THE PROBLEM: Once you reach the line containing "- by destruct (Hnp p)." in the data below, restate each line word for word up to and including the one containing "intros [_ Hb]".

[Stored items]
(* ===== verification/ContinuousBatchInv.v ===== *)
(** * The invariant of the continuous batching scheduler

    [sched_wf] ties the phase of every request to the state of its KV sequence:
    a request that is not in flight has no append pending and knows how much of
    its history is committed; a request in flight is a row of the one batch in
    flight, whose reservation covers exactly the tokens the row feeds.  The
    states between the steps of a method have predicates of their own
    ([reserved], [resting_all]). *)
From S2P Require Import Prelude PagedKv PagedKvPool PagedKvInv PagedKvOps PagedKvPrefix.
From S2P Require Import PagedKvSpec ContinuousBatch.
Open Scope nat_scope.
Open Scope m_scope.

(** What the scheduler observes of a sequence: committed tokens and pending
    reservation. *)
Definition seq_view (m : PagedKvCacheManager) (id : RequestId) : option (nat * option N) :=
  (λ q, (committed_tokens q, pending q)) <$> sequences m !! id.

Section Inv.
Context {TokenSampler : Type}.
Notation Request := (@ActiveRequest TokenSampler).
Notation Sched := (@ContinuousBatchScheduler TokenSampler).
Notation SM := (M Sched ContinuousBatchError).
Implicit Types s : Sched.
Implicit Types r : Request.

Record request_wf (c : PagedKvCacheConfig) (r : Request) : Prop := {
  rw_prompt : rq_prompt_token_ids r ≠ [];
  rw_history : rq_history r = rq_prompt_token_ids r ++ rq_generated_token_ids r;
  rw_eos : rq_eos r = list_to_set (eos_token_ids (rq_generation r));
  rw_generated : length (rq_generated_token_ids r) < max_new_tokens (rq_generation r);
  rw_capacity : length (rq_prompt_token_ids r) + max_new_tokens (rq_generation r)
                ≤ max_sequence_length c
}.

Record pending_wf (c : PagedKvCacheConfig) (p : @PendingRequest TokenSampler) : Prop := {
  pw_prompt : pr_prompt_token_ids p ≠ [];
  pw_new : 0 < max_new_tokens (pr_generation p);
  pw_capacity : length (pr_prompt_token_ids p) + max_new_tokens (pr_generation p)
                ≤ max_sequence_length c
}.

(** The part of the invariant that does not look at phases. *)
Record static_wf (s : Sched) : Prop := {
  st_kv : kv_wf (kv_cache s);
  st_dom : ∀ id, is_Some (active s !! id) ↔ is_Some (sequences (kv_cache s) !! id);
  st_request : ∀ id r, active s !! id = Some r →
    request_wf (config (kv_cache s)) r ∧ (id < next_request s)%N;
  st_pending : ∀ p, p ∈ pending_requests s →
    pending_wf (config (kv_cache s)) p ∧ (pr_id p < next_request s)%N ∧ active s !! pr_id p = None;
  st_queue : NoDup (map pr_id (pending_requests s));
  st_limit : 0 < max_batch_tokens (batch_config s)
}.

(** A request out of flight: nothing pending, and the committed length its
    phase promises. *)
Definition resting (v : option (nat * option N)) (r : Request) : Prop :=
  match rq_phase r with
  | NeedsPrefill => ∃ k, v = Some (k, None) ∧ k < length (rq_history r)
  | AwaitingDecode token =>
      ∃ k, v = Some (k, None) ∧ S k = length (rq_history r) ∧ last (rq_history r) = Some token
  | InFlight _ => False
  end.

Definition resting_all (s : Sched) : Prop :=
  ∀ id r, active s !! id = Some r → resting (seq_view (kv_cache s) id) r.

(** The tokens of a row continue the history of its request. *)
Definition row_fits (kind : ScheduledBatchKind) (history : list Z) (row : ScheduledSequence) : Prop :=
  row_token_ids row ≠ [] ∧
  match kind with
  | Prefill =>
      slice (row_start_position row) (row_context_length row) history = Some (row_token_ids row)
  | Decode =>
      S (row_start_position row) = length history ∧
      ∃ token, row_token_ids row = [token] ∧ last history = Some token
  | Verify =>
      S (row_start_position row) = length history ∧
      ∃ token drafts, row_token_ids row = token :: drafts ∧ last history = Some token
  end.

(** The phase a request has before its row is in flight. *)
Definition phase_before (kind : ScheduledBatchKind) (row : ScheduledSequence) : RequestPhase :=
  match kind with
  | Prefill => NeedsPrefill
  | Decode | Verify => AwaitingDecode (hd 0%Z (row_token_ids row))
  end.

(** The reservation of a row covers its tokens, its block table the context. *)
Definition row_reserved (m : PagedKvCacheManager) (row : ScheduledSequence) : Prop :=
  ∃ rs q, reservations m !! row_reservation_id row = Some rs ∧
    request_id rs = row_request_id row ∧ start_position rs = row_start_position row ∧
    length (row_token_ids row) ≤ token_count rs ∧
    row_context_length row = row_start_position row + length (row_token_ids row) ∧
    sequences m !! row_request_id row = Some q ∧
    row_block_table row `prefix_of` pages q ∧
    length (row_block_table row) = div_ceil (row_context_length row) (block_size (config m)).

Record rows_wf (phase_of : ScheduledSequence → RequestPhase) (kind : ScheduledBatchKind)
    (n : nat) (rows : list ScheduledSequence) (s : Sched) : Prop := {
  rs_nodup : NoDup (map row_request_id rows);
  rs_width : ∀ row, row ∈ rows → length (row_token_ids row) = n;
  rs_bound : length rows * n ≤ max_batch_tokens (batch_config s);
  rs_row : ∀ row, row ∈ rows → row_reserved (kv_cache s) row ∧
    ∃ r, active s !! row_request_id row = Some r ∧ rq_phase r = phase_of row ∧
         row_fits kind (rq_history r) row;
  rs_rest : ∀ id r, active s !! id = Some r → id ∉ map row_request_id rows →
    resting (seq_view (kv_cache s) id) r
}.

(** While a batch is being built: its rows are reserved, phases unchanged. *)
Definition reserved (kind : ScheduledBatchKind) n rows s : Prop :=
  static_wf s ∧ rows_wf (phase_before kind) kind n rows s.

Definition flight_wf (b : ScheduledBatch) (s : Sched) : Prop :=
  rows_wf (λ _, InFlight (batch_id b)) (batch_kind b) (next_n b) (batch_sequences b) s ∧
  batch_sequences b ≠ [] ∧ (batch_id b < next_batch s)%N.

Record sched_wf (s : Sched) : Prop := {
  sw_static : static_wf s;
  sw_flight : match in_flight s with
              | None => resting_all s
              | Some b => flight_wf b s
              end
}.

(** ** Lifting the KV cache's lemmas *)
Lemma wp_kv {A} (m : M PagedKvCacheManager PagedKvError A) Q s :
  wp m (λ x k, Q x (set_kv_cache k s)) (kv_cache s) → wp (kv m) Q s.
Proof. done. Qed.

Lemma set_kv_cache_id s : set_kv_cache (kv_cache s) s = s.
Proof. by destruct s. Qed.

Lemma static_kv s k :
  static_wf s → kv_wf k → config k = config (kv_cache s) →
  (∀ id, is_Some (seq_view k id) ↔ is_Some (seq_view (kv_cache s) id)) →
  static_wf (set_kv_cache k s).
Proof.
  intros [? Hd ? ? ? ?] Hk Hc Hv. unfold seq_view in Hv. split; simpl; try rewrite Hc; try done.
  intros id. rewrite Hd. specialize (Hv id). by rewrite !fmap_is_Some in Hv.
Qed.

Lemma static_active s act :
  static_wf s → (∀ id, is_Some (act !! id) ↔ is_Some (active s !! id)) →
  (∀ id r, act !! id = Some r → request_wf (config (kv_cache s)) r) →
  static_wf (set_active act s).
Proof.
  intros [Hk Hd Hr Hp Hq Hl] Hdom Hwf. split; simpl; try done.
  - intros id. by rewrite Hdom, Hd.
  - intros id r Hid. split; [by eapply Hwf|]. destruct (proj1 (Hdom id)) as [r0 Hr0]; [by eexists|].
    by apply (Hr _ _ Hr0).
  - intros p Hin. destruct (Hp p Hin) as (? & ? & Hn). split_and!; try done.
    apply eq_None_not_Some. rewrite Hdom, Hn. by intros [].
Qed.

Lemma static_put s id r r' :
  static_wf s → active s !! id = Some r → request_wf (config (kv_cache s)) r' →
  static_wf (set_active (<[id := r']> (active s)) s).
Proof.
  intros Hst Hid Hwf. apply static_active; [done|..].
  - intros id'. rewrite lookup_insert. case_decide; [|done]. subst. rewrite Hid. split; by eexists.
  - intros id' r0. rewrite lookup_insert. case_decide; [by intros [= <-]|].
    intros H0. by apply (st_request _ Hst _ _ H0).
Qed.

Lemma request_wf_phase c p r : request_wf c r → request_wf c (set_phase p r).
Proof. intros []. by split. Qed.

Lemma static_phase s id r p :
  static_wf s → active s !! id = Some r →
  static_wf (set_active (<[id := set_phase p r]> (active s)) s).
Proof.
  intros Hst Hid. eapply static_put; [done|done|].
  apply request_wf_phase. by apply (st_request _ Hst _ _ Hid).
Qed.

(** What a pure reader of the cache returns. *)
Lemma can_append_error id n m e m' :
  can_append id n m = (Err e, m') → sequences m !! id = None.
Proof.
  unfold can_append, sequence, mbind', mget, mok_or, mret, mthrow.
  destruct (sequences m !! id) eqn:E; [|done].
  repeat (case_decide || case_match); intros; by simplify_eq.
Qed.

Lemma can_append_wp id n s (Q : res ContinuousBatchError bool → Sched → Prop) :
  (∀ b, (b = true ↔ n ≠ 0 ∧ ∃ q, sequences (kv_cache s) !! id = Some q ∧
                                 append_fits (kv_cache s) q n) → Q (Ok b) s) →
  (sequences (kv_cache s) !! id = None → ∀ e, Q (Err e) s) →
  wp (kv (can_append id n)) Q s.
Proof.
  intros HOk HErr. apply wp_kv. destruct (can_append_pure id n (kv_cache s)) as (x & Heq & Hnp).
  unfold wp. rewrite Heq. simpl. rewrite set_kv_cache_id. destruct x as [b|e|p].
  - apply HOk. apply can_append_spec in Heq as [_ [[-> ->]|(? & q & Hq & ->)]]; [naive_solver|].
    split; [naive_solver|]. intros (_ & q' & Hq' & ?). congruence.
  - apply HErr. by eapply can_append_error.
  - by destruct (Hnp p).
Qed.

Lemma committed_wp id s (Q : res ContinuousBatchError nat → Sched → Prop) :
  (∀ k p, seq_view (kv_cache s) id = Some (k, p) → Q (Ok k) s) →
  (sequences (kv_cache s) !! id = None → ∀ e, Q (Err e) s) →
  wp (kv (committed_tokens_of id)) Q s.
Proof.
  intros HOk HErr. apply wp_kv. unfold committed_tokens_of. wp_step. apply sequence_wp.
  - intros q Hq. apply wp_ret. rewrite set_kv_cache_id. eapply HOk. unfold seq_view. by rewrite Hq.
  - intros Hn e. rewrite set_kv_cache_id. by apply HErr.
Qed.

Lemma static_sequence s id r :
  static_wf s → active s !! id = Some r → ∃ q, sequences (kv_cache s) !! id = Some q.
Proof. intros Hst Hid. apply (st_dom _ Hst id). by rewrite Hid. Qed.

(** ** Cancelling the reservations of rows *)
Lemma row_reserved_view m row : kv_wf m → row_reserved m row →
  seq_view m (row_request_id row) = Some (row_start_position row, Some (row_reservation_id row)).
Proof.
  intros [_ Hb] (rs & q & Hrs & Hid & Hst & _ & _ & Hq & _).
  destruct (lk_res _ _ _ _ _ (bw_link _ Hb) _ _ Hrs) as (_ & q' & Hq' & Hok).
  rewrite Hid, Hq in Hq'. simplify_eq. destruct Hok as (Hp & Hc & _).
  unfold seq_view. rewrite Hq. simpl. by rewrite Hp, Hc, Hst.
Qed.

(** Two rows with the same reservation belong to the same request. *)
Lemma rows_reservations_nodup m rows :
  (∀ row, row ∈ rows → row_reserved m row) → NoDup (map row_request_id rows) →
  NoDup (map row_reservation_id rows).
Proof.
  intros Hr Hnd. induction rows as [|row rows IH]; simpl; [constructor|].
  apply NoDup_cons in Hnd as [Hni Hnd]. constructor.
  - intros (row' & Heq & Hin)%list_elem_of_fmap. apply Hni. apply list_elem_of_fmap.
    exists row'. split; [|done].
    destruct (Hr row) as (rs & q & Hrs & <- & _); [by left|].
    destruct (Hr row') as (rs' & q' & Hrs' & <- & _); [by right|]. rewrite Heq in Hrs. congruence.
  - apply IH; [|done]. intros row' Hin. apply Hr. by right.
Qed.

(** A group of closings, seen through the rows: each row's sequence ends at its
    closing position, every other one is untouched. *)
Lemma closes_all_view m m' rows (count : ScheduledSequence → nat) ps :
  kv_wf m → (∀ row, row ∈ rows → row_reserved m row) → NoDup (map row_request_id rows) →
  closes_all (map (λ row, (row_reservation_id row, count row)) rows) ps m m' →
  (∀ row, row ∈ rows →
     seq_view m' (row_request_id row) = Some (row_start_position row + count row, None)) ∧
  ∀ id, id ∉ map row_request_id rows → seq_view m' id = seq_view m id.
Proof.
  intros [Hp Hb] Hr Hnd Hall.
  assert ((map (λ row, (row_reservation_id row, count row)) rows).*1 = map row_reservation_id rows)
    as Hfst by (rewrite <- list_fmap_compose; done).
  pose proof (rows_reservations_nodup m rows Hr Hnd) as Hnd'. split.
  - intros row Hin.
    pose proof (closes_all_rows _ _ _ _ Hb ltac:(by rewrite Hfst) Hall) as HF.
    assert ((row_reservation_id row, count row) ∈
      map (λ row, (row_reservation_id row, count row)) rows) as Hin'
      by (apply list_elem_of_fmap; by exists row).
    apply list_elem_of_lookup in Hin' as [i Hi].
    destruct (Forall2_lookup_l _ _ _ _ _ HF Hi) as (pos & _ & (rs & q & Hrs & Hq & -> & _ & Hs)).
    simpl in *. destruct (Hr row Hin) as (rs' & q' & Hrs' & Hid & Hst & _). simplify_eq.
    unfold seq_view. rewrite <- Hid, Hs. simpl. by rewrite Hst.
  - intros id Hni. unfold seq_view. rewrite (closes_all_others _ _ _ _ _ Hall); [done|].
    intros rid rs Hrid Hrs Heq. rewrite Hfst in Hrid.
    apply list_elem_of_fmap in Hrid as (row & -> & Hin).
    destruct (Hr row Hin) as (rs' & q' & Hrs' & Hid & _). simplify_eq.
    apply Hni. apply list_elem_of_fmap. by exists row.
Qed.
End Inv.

==

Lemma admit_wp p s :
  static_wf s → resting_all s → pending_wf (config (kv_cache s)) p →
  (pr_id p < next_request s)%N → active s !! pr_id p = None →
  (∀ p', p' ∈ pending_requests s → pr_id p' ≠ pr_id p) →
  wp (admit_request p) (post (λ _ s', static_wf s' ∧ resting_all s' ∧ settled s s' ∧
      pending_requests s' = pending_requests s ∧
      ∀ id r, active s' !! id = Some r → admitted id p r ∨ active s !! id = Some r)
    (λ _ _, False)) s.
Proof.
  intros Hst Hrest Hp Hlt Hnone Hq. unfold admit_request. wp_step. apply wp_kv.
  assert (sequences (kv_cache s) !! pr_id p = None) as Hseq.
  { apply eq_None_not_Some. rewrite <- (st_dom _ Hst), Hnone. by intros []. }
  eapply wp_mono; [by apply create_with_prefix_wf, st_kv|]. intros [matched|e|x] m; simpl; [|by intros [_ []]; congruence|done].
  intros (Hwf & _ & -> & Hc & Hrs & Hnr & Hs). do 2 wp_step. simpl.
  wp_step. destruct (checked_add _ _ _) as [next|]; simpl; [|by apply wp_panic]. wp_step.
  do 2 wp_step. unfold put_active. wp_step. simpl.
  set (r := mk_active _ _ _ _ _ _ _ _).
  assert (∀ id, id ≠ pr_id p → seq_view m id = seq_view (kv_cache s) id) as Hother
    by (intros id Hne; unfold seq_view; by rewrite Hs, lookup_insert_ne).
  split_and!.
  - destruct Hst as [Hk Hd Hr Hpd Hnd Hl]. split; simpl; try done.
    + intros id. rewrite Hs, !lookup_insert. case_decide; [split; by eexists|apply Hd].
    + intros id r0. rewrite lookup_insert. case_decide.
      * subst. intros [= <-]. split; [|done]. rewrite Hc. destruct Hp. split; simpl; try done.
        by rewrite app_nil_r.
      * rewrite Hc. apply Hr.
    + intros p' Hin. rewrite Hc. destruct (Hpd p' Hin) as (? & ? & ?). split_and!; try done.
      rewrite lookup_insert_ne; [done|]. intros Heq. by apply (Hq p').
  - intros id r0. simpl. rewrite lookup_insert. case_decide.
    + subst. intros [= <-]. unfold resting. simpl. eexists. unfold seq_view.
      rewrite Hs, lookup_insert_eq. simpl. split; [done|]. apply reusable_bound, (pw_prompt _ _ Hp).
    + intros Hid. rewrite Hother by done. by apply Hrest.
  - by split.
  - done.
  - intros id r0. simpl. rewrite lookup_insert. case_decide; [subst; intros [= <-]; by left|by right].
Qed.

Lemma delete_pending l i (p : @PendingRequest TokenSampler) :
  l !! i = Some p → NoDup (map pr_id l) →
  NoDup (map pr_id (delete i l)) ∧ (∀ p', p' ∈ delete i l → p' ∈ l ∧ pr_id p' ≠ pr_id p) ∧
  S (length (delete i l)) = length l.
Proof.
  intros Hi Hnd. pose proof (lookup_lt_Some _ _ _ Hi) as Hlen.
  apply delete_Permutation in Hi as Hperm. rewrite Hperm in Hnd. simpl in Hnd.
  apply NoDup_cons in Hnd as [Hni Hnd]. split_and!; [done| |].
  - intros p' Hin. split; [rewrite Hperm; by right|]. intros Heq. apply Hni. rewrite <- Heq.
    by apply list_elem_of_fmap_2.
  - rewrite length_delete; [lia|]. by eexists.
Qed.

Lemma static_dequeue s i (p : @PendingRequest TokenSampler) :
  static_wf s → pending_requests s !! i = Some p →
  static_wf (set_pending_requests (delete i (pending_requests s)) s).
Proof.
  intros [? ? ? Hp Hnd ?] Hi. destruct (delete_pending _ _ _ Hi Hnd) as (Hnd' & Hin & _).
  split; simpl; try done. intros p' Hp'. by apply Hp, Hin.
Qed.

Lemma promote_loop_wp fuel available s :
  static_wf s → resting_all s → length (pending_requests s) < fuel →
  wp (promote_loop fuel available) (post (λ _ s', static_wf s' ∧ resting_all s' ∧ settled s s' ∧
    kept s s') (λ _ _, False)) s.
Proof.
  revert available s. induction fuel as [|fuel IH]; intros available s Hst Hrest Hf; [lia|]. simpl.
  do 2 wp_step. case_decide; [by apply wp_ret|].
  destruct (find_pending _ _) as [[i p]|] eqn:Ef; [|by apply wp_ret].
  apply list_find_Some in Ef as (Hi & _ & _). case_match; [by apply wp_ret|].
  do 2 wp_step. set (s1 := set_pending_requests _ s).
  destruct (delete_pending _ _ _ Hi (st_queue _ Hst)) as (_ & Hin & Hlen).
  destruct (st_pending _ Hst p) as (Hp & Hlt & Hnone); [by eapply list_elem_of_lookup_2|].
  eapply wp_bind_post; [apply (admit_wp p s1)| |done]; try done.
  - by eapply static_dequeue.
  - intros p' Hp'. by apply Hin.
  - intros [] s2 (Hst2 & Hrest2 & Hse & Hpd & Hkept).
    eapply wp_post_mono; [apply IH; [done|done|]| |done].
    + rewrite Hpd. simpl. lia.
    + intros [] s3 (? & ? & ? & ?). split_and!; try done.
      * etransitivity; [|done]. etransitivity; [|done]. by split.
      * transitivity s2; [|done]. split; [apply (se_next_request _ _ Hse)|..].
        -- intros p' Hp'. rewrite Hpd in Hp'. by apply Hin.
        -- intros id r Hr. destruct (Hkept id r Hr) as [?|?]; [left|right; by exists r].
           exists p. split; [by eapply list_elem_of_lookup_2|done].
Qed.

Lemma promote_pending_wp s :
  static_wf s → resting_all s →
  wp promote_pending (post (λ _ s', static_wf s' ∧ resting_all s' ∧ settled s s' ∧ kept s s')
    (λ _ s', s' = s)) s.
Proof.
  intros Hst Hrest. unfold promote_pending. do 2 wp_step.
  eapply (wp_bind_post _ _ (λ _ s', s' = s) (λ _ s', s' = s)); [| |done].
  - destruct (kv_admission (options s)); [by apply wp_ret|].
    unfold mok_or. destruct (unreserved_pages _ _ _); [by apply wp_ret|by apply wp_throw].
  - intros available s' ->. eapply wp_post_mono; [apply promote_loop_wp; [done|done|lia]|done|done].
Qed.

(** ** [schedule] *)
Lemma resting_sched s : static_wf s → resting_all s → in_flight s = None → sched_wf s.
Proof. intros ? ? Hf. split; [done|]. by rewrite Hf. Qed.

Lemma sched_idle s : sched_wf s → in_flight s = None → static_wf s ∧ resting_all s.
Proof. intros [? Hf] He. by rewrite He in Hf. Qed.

SOLUTION TO THIS TASK:
  - by destruct (Hnp p).
Qed.

Lemma committed_wp id s (Q : res ContinuousBatchError nat → Sched → Prop) :
  (∀ k p, seq_view (kv_cache s) id = Some (k, p) → Q (Ok k) s) →
  (sequences (kv_cache s) !! id = None → ∀ e, Q (Err e) s) →
  wp (kv (committed_tokens_of id)) Q s.
Proof.
  intros HOk HErr. apply wp_kv. unfold committed_tokens_of. wp_step. apply sequence_wp.
  - intros q Hq. apply wp_ret. rewrite set_kv_cache_id. eapply HOk. unfold seq_view. by rewrite Hq.
  - intros Hn e. rewrite set_kv_cache_id. by apply HErr.
Qed.

Lemma static_sequence s id r :
  static_wf s → active s !! id = Some r → ∃ q, sequences (kv_cache s) !! id = Some q.
Proof. intros Hst Hid. apply (st_dom _ Hst id). by rewrite Hid. Qed.

(** ** Cancelling the reservations of rows *)
Lemma row_reserved_view m row : kv_wf m → row_reserved m row →
  seq_view m (row_request_id row) = Some (row_start_position row, Some (row_reservation_id row)).
Proof.
  intros [_ Hb] (rs & q & Hrs & Hid & Hst & _ & _ & Hq & _).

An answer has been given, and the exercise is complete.